Incêndio no velódromo é símbolo do descaso com o legado olímpico

O teto calcinado de uma das instalações da Olimpíada mostra como, em um ano, passamos do sonho de grandeza e glória para a realidade do descaso

A imagem não poderia ser mais melancólica, exatamente na semana em que a maior festa que a cidade já sediou completa um ano. Por volta da 1 da madrugada de domingo (30), o velódromo, uma das estruturas mais vistosas do Parque Olímpico da Barra da Tijuca, ardeu em chamas. Os bombeiros levaram apenas uma hora e meia para controlar o incêndio, mas pela manhã era possível ver o estrago na forma de uma mancha calcinada no telhado branco. Até quinta (3) ainda não havia uma confirmação oficial da causa do desastre, mas o ministro do Esporte, Leonardo Picciani, publicou em uma rede social que a queda de um balão fora a causadora da destruição. O laudo provisório da perícia, entretanto, se limitou a reconhecer “causa externa”. Pela falta de seguro para cobrir os danos, o destino do local era uma incógnita.

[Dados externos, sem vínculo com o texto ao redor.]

(** * Markdown / Notion block converter

    A shallow embedding of the converter module of notion-mcp
    (markdown-converter.ts): the inline scanner [parseInlineFormatting],
    the line classifier [lineToBlock], the fence splitter
    [parseCodeBlocks], [markdownToBlocks], and the two renderers
    [blocksToMarkdown] and [blocksToPlainText].

    Strings.  A JavaScript string is a sequence of UTF-16 code units.  The
    model uses [string], so it covers the strings whose code units are all
    below 256; a character of the model is the code unit with that number.
    Within that range the line terminators are LF and CR, and the white
    space of [trim] and of the regular expression class \s is TAB, LF, VT,
    FF, CR, SPACE and NBSP (160). *)

From Stdlib Require Import String Ascii List Bool Arith Lia ZArith.
From Stdlib Require Import DecimalString.
Import ListNotations.
Open Scope string_scope.

(* ------------------------------------------------------------------ *)
(** ** String primitives *)

Module Str.

Definition LF : ascii := "010"%char.
Definition CR : ascii := "013"%char.

Definition nl : string := String LF EmptyString.

(** [s.startsWith(p)] *)
Definition startsWith (s p : string) : bool := String.prefix p s.

(** [s.substring(n)] for [n] a natural number: the suffix from [n];
    empty when [n] is past the end. *)
Fixpoint drop (n : nat) (s : string) : string :=
  match n, s with
  | O, _ => s
  | S _, EmptyString => EmptyString
  | S n', String _ s' => drop n' s'
  end.

(** [s.substring(0, n)] *)
Fixpoint take (n : nat) (s : string) : string :=
  match n, s with
  | O, _ => EmptyString
  | S _, EmptyString => EmptyString
  | S n', String c s' => String c (take n' s')
  end.

Definition isEmpty (s : string) : bool :=
  match s with EmptyString => true | _ => false end.

(** White space and line terminators, as [trim] and \s see them. *)
Definition isWhiteSpace (c : ascii) : bool :=
  let n := nat_of_ascii c in
  (Nat.leb 9 n && Nat.leb n 13) || Nat.eqb n 32 || Nat.eqb n 160.

(** The characters the regular expression [.] refuses. *)
Definition isLineTerminator (c : ascii) : bool :=
  Ascii.eqb c LF || Ascii.eqb c CR.
(** The last part of the resolution rule read on the fragments' own
    [name] keys: when no fragment that follows the default one is named
    [selected], the resolved profile is the default profile. *)
Definition falls_back_to_default (cwd selected : string) (d0 : fragment)
  (rest : list fragment) : Prop :=
  Forall (fun g => data__name g <> Some selected) rest ->
  load_configuration cwd selected (Some (d0 :: rest))
  = Ok (load (gr_param_init cwd "default") d0).

Definition is_get (c : remote_call) : bool :=
  match c with
  | RGet _ => true
  | _ => false
  end.

(** [w'] differs from [w] at most by log records (in [log] and in the
    files of the handlers attached) and by calls on the remote session
    that fetch nothing. *)
Definition only_logged (w w' : World) : Prop :=
  fs w' = fs w /\
  nb_files_download w' = nb_files_download w /\
  nb_files_error w' = nb_files_error w /\
  tot_size w' = tot_size w /\
  ticks w' = ticks w /\
  List.filter is_get (remote_calls w') = List.filter is_get (remote_calls w).

(** [w'] is [w] with more log records, handed to the handlers
    attached, and nothing else changed. *)
Definition add_logs (l : list (level * message)) (w : World) : World :=
  {| fs := fs w; nb_files_download := nb_files_download w;
     nb_files_error := nb_files_error w; tot_size := tot_size w;
     log := log w ++ l; ticks := ticks w; remote_calls := remote_calls w;
     fh := emit DEBUG l (fh w); eh := emit INFO l (eh w) |}.
(** [JSON.parse] of the runtime, as a one-pass recogniser of the JSON
    grammar (ECMA-404): it reads the text one code unit at a time and keeps
    the containers under construction on a stack.  [None] stands for the
    [SyntaxError] the runtime throws.  A [\u] escape above U+00FF is
    outside the strings the embedding covers and is refused. *)
Module JSON.

Inductive frame : Type :=
| FArr (acc : list json)
| FObj (acc : list (string * json)) (pending : option string).

Inductive num_phase : Type :=
| NSign | NZero | NInt | NDot | NFrac | NExp | NExpSign | NExpDigits.

Record num_acc := mkNum {
  neg : bool; mant : N; scale : nat; eneg : bool; eabs : N
}.

Inductive str_phase : Type :=
| SPlain | SEscape | SHex (k : nat) (acc : N).

Inductive literal : Type := LTrue | LFalse | LNull.

Definition literal_text (l : literal) : string :=
  match l with
  | LTrue => "true"
  | LFalse => "false"
  | LNull => "null"
  end.

Definition literal_value (l : literal) : json :=
  match l with
  | LTrue => JBool true
  | LFalse => JBool false
  | LNull => JNull
  end.

Inductive mode : Type :=
| MValue (first : bool)
| MKey (first : bool)
| MColon
| MAfter
| MDone (v : json)
| MString (is_key : bool) (racc : list ascii) (ph : str_phase)
| MNumber (ph : num_phase) (a : num_acc)
| MLiteral (l : literal) (seen : nat).

Definition state : Type := list frame * mode.

Definition init : state := ([], MValue false).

Última estrutura a ser inaugurada antes dos Jogos, o complexo que sediou as provas de ciclismo abriga a pista mais rápida do planeta. Para construí-la, o governo federal investiu 150 milhões de reais em requintes como milhares de lâminas de pinho-­siberiano importadas da Alemanha que forram o piso destinado às bicicletas. Para mantê-las impecáveis são gastos 180 000 reais em energia consumida pelas máquinas de ar condicionado. Se a temperatura não for controlada entre a mínima de 18 e a máxima de 26 graus, com umidade do ar em 30%, o piso se estragará. Desde o fim dos Jogos, a arena recebeu apenas uma competição. Ela é parte de um grupo de quatro instalações repassadas ao Ministério do Esporte pela prefeitura, que não conseguiu encontrar investidores interessados em ocupá-las. Se alguém procurava um símbolo dos tempos atuais no Rio, o velódromo assume o posto à perfeição. Com sua mancha enegrecida, é o exemplo de como passamos do sonho de glória olímpico para uma realidade de corrupção, negligência e descaso.